Brief
Reading the listing below, count the lines that contain the word "Prelude" and give that count alone.

Data records
'''
(* ===== verification/Response.v ===== *)
(** * Responses ([tls_client/_core.py]: [Response], [_unpack_c_response])

    The engine's [ResponseResult] is read into a [Response].  Codecs other than
    UTF-8 are parameters ([codec], the outcome of [bytes.decode(name)]). *)
From S2P Require Import Prelude PyVal SortFacts StrFacts Cffi GoEngine Headers Utf8.
Import Headers.

Module Response.

(** ** The C struct *)
Record response_result := ResponseResult {
  r_status_code : Z;
  r_body : option string;              (** the buffer, at least [body_len] bytes *)
  r_body_len : Z;
  r_err_msg : cstr;
  r_target_url : cstr;
  r_used_protocol : cstr;
  r_headers : list (cstr * cstr);
  r_cookies : list (cstr * cstr);
}.

(** ** The Python object *)
Record response := Response {
  status_code : Z;
  headers : dict (list string);
  content : string;
  text : string;
  encoding : string;
  url : option string;
  cookies : dict string;
  used_protocol : option string;
}.

Definition ok (r : response) : bool := (status_code r <? 400)%Z.

(** [__bool__] and [__repr__], which is also [__str__]. *)
Definition response_bool (r : response) : bool := ok r.
Definition response_repr (r : response) : string := concat_str ["<Response ["; z_str (status_code r); "]>"].

(** [http.client.responses] (the phrases of CPython up to 3.12). *)
Definition reason_phrases : list (Z * string) :=
  [(100, "Continue"); (101, "Switching Protocols"); (102, "Processing"); (103, "Early Hints");
   (200, "OK"); (201, "Created"); (202, "Accepted"); (203, "Non-Authoritative Information");
   (204, "No Content"); (205, "Reset Content"); (206, "Partial Content"); (207, "Multi-Status");
   (208, "Already Reported"); (226, "IM Used"); (300, "Multiple Choices"); (301, "Moved Permanently");
   (302, "Found"); (303, "See Other"); (304, "Not Modified"); (305, "Use Proxy");
   (307, "Temporary Redirect"); (308, "Permanent Redirect"); (400, "Bad Request");
   (401, "Unauthorized"); (402, "Payment Required"); (403, "Forbidden"); (404, "Not Found");
   (405, "Method Not Allowed"); (406, "Not Acceptable"); (407, "Proxy Authentication Required");
   (408, "Request Timeout"); (409, "Conflict"); (410, "Gone"); (411, "Length Required");
   (412, "Precondition Failed"); (413, "Request Entity Too Large"); (414, "Request-URI Too Long");
   (415, "Unsupported Media Type"); (416, "Requested Range Not Satisfiable");
   (417, "Expectation Failed"); (418, "I'm a Teapot"); (421, "Misdirected Request");
   (422, "Unprocessable Entity"); (423, "Locked"); (424, "Failed Dependency"); (425, "Too Early");
   (426, "Upgrade Required"); (428, "Precondition Required"); (429, "Too Many Requests");
   (431, "Request Header Fields Too Large"); (451, "Unavailable For Legal Reasons");
   (500, "Internal Server Error"); (501, "Not Implemented"); (502, "Bad Gateway");
   (503, "Service Unavailable"); (504, "Gateway Timeout"); (505, "HTTP Version Not Supported");
   (506, "Variant Also Negotiates"); (507, "Insufficient Storage"); (508, "Loop Detected");
   (510, "Not Extended"); (511, "Network Authentication Required")]%Z.

Fixpoint zlookup {A} (k : Z) (l : list (Z * A)) : option A :=
  match l with
  | [] => None
  | (k', v) :: l' => if (k =? k')%Z then Some v else zlookup k l'
  end.

Definition reason (r : response) : string := default "Unknown" (zlookup (status_code r) reason_phrases).

(** [raise_for_status]. *)
Definition raise_for_status (r : response) : res unit :=
  raise_if (400 <=? status_code r)%Z
    (RuntimeError (concat_str [z_str (status_code r); " "; reason r; " for url: ";
       match url r with Some u => if nonempty u then u else "(unknown)" | None => "(unknown)" end])).

(** ** [_unpack_c_response] *)

(** [ffi.string(p).decode("utf-8", errors="replace")]. *)
Definition c_text (s : string) : string := Utf8.replace (GoEngine.nul_cut s).

(** The entries whose key and value are not [NULL], decoded. *)
Definition decode_pair (kv : cstr * cstr) : option (string * string) :=
  match kv with
  | (Some k, Some v) => Some (c_text k, c_text v)
  | _ => None
  end.

(** [d.setdefault(k, []).append(v)]. *)
Definition append_header (d : dict (list string)) (kv : string * string) : dict (list string) :=
  dset kv.1 (default [] (dget kv.1 d) ++ [kv.2]) d.

Definition unpack_headers (hs : list (cstr * cstr)) : dict (list string) :=
  foldl append_header [] (omap decode_pair hs).

Definition unpack_cookies (cs : list (cstr * cstr)) : dict string :=
  foldl (fun d kv => dset kv.1 kv.2 d) [] (omap decode_pair cs).

(** The first value of the first [content-type] header. *)
Fixpoint content_type (hs : dict (list string)) : string :=
  match hs with
  | [] => EmptyString
  | (k, v) :: hs' => if bool_decide (lower k = "content-type") then default EmptyString (head v)
                     else content_type hs'
  end.

Definition unpack_body (r : response_result) : string :=
  match r_body r with
  | Some b => if (0 <? r_body_len r)%Z then String.substring 0 (Z.to_nat (r_body_len r)) b else EmptyString
  | None => EmptyString
  end.

(** What [bytes.decode] does: a text, [UnicodeDecodeError] or [LookupError], or any
    other exception (the idna and punycode codecs raise a plain [UnicodeError]). *)
Inductive decoding :=
  | Decoded (t : string)
  | Undecodable
  | Raises (e : exn).

Section codecs.
(** [bytes.decode(encoding)]. *)
Context (codec : string -> string -> decoding).

(** The text of a body and the encoding that produced it. *)
Definition decode_body (enc body : string) : res (string * string) :=
  match codec enc body with
  | Decoded t => Ok (t, enc)
  | Undecodable => Ok (Utf8.replace body, "utf-8")
  | Raises e => Err e
  end.

Definition _unpack_c_response (r : response_result) : res response :=
  let body := unpack_body r in
  let hs := unpack_headers (r_headers r) in
  te ← decode_body (_charset_from_content_type (content_type hs)) body;
  Ok (Response (r_status_code r) hs body te.1 te.2 (c_text <$> r_target_url r)
        (unpack_cookies (r_cookies r)) (c_text <$> r_used_protocol r)).

(** The end of [Session.execute_request]: a [NULL] result and an engine error
    raise; otherwise the response is unpacked. *)
Definition finish_execute (r : option response_result) : res response :=
  match r with
  | None => Err (RuntimeError "Go engine returned NULL – likely memory allocation failure")
  | Some r =>
      match r_err_msg r with
      | Some e => Err (RuntimeError (c_text e))
      | None => _unpack_c_response r
      end
  end.
End codecs.

(** ** Lemmas *)

Lemma dget_append d kv k :
  dget k (append_header d kv) =
  if bool_decide (k = kv.1) then Some (default [] (dget k d) ++ [kv.2]) else dget k d.
Proof.
  unfold append_header. rewrite dget_dset. case_bool_decide; [by subst | done].
Qed.

(** The values of a name, in order of arrival. *)
Definition values_of (k : string) (l : list (string * string)) : list string :=
  snd <$> List.filter (fun kv => bool_decide (kv.1 = k)) l.

Lemma append_all l d k :
  default [] (dget k (foldl append_header d l)) = default [] (dget k d) ++ values_of k l.
Proof.
  unfold values_of. revert d. induction l as [|[k0 v0] l IH]; intros d; cbn [foldl List.filter fst].
  - cbn. by rewrite app_nil_r.
  - rewrite IH, dget_append. cbn [fst snd]. destruct (decide (k = k0)) as [->|Hk].
    + rewrite !bool_decide_eq_true_2 by done. csimpl. by rewrite <- app_assoc.
    + rewrite !bool_decide_eq_false_2 by done. done.
Qed.

Lemma wf_append_all l d : dwf d -> dwf (foldl append_header d l).
Proof.
  revert d. induction l as [|kv l IH]; intros d Hd; [done|]. apply IH. by apply dwf_dset.
Qed.

Lemma keys_append_all l d k : k ∈ dkeys (foldl append_header d l) <-> k ∈ dkeys d \/ k ∈ l.*1.
Proof.
  revert d. induction l as [|kv l IH]; intros d; cbn [foldl].
  - csimpl. split; [by left | intros [?|H]; [done | by apply elem_of_nil in H]].
  - rewrite IH. unfold append_header. rewrite dkeys_dset. csimpl. rewrite elem_of_cons.
    destruct (dmem kv.1 d) eqn:E; [|set_solver].
    apply dmem_spec in E. split; [naive_solver|]. intros [?|[->|?]]; auto.
Qed.

(** ** Properties *)

(** The header dict of a response has each (decoded) name once, exactly the
    names the engine sent with a value, and under each name all its values in the
    order of arrival: no repeated header (Set-Cookie above all) is lost or
    reordered. *)
Theorem unpack_headers_spec hs k :
  dwf (unpack_headers hs) /\
  (k ∈ dkeys (unpack_headers hs) <-> k ∈ (omap decode_pair hs).*1) /\
  default [] (dget k (unpack_headers hs)) = values_of k (omap decode_pair hs).
Proof.
  unfold unpack_headers. split_and!.
  - apply wf_append_all. apply dwf_nil.
  - rewrite keys_append_all. unfold dkeys. csimpl. split; [intros [H|?]; [by apply elem_of_nil in H | done] | by right].
  - by rewrite append_all.
Qed.

(** What the response keeps, whatever the codec. *)
Lemma unpack_fields codec r resp : _unpack_c_response codec r = Ok resp ->
  status_code resp = r_status_code r /\ content resp = unpack_body r /\
  url resp = c_text <$> r_target_url r /\ headers resp = unpack_headers (r_headers r).
Proof. unfold _unpack_c_response. by intros (te & _ & [= <-])%bind_Ok. Qed.

(** C22: The text of a response is what the declared charset decodes when it can,
    and otherwise well-formed UTF-8 text (the body itself when it is well-formed),
    with [encoding] naming the decoding that was used; in both cases the raw bytes
    are kept, and the response is [ok] exactly when [raise_for_status] does not
    raise.  The one way the body can make the unpacking fail is a codec that raises
    something else than [UnicodeDecodeError] or [LookupError]: that exception
    escapes, and the response is lost. *)
Theorem unpack_response_text codec r :
  let enc := _charset_from_content_type (content_type (unpack_headers (r_headers r))) in
  match codec enc (unpack_body r) with
  | Raises e => _unpack_c_response codec r = Err e
  | d => exists resp, _unpack_c_response codec r = Ok resp /\ content resp = unpack_body r /\
      status_code resp = r_status_code r /\
      match d with
      | Decoded t => text resp = t /\ encoding resp = enc
      | _ => encoding resp = "utf-8" /\ Utf8.valid (text resp) = true /\
             (Utf8.valid (content resp) = true -> text resp = content resp)
      end /\
      ok resp = is_ok (raise_for_status resp)
  end.
Proof.
  intros enc. unfold _unpack_c_response, decode_body. fold enc.
  assert (forall z, (z <? 400)%Z = is_ok (raise_if (400 <=? z)%Z (RuntimeError EmptyString))) as Hok
    by (intros z; destruct (Z.ltb_spec z 400), (Z.leb_spec 400 z); (lia || done)).
  assert (forall resp, ok resp = is_ok (raise_for_status resp)) as Hr.
  { intros resp. unfold ok, raise_for_status. rewrite Hok. by destruct (400 <=? status_code resp)%Z. }
  destruct (codec enc (unpack_body r)) as [t| |e]; [| |done]; rewrite Ok_bind;
    eexists; (split; [reflexivity|]); cbn [content text encoding fst snd status_code]; split_and!;
    try done; [apply Utf8.replace_valid | apply Utf8.replace_id].
Qed.

(** A table of two codecs: UTF-8, and one that raises. *)
Definition utf8_only (enc body : string) : decoding :=
  if bool_decide (enc = "utf-8") && Utf8.valid body then Decoded body
  else if bool_decide (enc = "idna") then Raises (ValueError "UnicodeError") else Undecodable.

Definition sample : response_result :=
  ResponseResult 404 (Some "abc!") 3 None (Some "https://h/") None
    [(Some "Content-Type", Some "text/html; charset=latin-9"); (Some "Set-Cookie", Some "a=1");
     (None, Some "x"); (Some "Set-Cookie", Some "b=2")] [].

Definition idna_sample : response_result :=
  ResponseResult 200 (Some "abc") 3 None None None [(Some "Content-Type", Some "text/html; charset=idna")] [].

Lemma unpack_response_text_witness :
  (exists resp, _unpack_c_response utf8_only sample = Ok resp /\ encoding resp = "utf-8" /\ text resp = "abc") /\
  exists e, _unpack_c_response utf8_only idna_sample = Err e.
Proof.
  split.
  - destruct (unpack_response_text utf8_only sample) as (resp & H & Hc & _ & (H1 & _ & H3) & _).
    exists resp. split_and!; [exact H|exact H1|]. rewrite H3, Hc by (rewrite Hc; vm_compute; reflexivity).
    vm_compute. reflexivity.
  - eexists. exact (unpack_response_text utf8_only idna_sample).
Defined.

Example unpack_sample : (headers <$> _unpack_c_response utf8_only sample) = Ok
  [("Content-Type", ["text/html; charset=latin-9"]); ("Set-Cookie", ["a=1"; "b=2"])].
Proof. vm_compute. reflexivity. Qed.
End Response.
(* ===== verification/FacadeApi.v ===== *)
(** * The rest of the requests facade ([requests_compat.py])

    The text views of [Response] ([text], [apparent_encoding], [links],
    [iter_lines], [iter_content] with decoding), the attribute delegation between
    a facade session and its native session, the verb methods, [typed_request],
    [close] and the module-level functions, and [PreparedRequest.copy]. *)
From stdpp Require Import gmap fin_maps.
From S2P Require Import Prelude PyVal SortFacts StrFacts ClientHints Structures Cookies SessionStore Utf8 Response Compat Facade FacadeAdapter.

Open Scope nat_scope.

Module FacadeApi.

Module CID := CaseInsensitiveDict.

(** ** Text views of a response *)

Section text.
(** The names CPython's codec registry gives the UTF-8 codec. *)
Definition utf8_name (name : string) : bool := bool_decide (lower name ∈ ["utf-8"; "utf8"; "utf_8"; "u8"]).

(** [bytes.decode(name, errors="replace")]: [Undecodable] is [LookupError].  The
    codecs other than UTF-8 are those of the interpreter. *)
Context (codec : string -> string -> Response.decoding).

Definition decode_replace (name body : string) : Response.decoding :=
  if utf8_name name then Response.Decoded (Utf8.replace body) else codec name body.

(** [self.encoding or "utf-8"]. *)
Definition encoding_or_utf8 (r : Facade.response) : string :=
  match Facade.encoding r with
  | Some e => if nonempty e then e else "utf-8"
  | None => "utf-8"
  end.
'''
Response to this task
2